PROBLEM:
For this listing, the lines between the one holding "let! owned := ttry" and the one holding "Definition lease_release (apiKeyID", inclusive, must be set down exactly.

ENTRIES PROVIDED:
########
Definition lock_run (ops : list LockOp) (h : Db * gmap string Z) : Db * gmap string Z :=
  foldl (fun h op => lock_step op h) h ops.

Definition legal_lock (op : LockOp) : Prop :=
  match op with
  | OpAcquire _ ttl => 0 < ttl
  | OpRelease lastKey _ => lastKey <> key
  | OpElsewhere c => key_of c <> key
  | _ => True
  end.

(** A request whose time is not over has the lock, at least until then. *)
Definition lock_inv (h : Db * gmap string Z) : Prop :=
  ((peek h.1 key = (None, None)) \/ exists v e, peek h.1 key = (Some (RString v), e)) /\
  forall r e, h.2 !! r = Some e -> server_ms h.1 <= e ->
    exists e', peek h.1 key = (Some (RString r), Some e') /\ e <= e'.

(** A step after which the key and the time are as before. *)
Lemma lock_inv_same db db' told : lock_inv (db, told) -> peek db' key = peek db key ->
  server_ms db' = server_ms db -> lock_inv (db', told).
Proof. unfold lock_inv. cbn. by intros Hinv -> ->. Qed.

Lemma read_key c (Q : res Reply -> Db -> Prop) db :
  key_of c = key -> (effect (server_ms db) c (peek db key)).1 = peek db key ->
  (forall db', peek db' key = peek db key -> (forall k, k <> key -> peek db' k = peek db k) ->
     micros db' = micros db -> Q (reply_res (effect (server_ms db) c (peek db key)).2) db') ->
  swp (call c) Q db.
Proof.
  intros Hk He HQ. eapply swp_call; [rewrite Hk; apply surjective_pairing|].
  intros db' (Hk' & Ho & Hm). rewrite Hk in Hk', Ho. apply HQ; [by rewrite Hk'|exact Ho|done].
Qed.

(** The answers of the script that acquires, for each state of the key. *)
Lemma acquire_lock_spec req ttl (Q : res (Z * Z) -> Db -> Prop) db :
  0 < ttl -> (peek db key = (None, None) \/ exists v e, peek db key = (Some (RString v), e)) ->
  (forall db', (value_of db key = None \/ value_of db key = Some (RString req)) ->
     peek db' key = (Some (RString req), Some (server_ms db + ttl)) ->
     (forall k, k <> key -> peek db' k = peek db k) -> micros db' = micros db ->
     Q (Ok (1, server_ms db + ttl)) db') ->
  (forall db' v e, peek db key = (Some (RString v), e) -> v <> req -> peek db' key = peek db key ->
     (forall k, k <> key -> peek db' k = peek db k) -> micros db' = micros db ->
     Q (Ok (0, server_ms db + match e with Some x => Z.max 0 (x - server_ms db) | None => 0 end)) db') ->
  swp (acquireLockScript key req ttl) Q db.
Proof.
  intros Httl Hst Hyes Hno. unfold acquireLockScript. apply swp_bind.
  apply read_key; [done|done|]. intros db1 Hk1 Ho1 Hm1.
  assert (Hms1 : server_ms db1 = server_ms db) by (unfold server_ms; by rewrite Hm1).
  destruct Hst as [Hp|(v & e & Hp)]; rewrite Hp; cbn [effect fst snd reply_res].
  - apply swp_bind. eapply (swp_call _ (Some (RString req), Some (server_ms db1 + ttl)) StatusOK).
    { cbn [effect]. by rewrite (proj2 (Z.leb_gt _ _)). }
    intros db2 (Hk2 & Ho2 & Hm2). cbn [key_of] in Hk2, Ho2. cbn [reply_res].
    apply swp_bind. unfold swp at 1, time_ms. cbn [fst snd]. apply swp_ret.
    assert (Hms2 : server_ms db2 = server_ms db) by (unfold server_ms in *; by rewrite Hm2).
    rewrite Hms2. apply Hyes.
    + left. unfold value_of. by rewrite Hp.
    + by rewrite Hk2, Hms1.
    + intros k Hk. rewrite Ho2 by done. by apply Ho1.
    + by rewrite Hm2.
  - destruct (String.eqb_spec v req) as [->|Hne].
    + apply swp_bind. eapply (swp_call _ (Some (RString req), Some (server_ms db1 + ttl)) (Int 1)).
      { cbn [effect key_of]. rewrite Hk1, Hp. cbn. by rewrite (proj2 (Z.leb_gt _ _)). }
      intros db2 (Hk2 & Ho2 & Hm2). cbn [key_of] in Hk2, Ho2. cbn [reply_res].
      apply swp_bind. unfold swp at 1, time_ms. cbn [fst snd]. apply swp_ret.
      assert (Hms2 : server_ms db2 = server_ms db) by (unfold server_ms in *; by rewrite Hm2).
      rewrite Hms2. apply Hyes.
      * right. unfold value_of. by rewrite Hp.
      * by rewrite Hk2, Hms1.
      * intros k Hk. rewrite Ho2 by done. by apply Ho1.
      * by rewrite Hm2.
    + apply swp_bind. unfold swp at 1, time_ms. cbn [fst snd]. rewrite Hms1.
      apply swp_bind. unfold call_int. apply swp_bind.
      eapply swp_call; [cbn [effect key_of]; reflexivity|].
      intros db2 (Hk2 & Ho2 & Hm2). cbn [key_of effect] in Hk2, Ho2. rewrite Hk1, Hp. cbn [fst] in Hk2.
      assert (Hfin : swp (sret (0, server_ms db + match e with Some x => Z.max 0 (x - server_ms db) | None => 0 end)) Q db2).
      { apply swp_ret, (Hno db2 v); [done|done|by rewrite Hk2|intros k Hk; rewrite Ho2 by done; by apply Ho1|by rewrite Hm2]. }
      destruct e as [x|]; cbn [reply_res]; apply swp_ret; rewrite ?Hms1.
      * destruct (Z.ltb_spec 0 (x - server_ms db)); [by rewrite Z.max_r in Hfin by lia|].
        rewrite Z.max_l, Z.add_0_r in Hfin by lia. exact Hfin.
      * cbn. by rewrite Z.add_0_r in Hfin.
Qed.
########
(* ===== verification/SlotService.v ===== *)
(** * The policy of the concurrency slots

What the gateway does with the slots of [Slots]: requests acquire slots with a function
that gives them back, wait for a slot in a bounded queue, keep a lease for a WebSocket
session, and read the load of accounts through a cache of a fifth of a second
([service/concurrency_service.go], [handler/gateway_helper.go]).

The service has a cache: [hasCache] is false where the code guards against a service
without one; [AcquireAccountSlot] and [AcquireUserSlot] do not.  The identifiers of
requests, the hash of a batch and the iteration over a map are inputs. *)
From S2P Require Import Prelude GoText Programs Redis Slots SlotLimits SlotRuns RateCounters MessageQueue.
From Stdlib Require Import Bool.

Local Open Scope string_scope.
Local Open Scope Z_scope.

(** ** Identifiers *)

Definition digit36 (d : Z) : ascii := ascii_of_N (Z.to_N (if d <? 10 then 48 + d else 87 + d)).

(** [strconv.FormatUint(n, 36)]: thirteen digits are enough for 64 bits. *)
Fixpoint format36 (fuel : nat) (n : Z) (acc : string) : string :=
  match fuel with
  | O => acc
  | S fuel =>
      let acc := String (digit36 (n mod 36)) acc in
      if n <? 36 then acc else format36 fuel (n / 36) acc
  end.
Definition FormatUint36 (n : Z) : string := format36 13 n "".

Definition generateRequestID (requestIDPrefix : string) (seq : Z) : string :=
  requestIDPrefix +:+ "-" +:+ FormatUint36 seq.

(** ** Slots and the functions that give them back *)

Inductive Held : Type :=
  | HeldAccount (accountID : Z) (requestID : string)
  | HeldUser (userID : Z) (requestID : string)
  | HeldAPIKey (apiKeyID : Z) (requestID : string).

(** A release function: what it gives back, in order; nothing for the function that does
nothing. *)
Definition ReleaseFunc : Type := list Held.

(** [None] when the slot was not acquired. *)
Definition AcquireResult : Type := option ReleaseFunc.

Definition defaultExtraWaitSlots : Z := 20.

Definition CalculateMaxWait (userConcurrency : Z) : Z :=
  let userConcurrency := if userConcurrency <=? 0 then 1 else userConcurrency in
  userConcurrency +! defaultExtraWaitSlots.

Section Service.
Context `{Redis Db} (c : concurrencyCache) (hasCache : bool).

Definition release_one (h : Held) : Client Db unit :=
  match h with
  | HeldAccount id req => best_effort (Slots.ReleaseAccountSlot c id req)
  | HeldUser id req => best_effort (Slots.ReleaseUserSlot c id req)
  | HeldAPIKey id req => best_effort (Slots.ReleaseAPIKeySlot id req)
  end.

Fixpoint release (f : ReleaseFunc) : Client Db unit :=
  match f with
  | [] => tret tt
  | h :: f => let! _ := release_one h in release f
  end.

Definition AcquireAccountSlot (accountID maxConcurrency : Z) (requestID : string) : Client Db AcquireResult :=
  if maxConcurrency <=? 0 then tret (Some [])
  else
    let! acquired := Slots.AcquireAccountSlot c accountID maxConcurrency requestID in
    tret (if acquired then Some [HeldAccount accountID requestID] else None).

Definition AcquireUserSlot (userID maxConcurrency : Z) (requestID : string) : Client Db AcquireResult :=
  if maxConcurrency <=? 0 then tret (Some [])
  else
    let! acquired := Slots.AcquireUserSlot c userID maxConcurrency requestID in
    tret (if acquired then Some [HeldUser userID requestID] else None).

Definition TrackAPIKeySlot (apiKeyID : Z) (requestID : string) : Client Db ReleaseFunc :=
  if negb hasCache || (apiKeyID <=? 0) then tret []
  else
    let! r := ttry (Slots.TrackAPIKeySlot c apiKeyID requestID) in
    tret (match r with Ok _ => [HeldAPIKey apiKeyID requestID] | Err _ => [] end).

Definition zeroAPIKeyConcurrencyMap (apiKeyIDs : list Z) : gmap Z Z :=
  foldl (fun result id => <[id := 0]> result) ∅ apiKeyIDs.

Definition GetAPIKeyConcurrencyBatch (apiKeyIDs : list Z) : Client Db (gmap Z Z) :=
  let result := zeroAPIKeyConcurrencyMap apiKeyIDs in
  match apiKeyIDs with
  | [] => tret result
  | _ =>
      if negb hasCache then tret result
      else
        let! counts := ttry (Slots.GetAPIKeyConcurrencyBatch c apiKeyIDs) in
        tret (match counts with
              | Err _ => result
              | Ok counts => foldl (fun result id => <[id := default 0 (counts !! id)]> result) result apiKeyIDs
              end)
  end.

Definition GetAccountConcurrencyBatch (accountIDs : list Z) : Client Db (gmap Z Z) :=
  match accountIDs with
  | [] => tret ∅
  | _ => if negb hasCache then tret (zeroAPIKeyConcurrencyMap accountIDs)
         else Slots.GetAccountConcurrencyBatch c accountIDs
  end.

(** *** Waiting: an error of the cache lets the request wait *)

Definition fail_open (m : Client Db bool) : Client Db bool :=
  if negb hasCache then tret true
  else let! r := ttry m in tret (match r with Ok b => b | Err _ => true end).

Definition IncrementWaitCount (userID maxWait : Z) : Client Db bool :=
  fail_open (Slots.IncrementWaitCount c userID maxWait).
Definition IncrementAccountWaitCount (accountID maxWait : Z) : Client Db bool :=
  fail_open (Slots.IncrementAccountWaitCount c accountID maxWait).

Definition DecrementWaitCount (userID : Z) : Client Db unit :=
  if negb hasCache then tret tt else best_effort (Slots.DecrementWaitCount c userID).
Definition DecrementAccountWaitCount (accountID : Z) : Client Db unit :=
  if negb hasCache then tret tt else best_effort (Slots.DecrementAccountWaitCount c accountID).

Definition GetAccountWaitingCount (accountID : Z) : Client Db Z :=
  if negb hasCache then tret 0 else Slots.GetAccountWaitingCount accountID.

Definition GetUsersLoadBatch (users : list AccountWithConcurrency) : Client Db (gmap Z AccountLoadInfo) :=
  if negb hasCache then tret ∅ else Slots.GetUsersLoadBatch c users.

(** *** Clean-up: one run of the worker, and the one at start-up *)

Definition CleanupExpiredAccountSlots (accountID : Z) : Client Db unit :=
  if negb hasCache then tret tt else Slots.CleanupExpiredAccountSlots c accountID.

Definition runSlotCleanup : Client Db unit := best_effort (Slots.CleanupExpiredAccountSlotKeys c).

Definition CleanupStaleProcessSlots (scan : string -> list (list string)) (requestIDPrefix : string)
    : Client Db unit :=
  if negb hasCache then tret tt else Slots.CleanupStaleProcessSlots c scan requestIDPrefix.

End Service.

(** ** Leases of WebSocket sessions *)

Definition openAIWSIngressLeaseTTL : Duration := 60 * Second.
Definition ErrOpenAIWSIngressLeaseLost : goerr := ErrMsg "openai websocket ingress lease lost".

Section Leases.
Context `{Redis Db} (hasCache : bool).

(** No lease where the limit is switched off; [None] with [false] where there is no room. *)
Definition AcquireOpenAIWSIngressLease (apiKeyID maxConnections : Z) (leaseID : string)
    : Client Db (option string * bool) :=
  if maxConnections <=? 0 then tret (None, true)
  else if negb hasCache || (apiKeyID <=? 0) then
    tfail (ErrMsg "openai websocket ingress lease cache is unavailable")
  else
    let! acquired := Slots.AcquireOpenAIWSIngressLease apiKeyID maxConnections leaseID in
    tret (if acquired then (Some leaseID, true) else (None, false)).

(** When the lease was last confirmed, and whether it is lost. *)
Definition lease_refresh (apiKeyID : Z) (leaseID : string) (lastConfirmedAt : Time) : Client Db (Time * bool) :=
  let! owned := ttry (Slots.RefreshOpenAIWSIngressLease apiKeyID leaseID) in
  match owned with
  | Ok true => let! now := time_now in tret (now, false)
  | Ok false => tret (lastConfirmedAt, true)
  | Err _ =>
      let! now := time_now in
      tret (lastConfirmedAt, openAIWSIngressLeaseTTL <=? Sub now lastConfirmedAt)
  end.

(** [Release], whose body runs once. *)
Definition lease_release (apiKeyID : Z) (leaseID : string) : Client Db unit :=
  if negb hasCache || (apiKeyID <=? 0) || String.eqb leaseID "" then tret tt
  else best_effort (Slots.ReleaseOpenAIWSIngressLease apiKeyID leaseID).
########
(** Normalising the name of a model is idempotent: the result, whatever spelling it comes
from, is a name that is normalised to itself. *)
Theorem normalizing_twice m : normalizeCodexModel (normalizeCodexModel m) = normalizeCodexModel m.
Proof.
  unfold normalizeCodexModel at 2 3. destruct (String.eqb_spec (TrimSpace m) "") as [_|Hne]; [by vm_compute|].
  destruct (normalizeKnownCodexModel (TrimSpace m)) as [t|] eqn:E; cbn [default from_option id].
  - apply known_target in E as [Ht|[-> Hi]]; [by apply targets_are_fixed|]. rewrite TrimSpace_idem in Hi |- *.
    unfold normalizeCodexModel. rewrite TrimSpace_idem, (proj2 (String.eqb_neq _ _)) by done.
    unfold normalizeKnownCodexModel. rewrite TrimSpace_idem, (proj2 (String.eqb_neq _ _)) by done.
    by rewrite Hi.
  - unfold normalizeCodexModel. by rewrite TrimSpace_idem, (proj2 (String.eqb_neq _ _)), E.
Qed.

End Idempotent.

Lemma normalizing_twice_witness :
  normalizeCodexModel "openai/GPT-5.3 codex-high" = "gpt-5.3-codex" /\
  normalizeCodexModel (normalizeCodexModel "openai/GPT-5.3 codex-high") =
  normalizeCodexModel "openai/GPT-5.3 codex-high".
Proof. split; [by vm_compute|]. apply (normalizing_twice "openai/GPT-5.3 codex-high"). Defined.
########
RESULT FOR THIS TASK:
  let! owned := ttry (Slots.RefreshOpenAIWSIngressLease apiKeyID leaseID) in
  match owned with
  | Ok true => let! now := time_now in tret (now, false)
  | Ok false => tret (lastConfirmedAt, true)
  | Err _ =>
      let! now := time_now in
      tret (lastConfirmedAt, openAIWSIngressLeaseTTL <=? Sub now lastConfirmedAt)
  end.

(** [Release], whose body runs once. *)
Definition lease_release (apiKeyID : Z) (leaseID : string) : Client Db unit :=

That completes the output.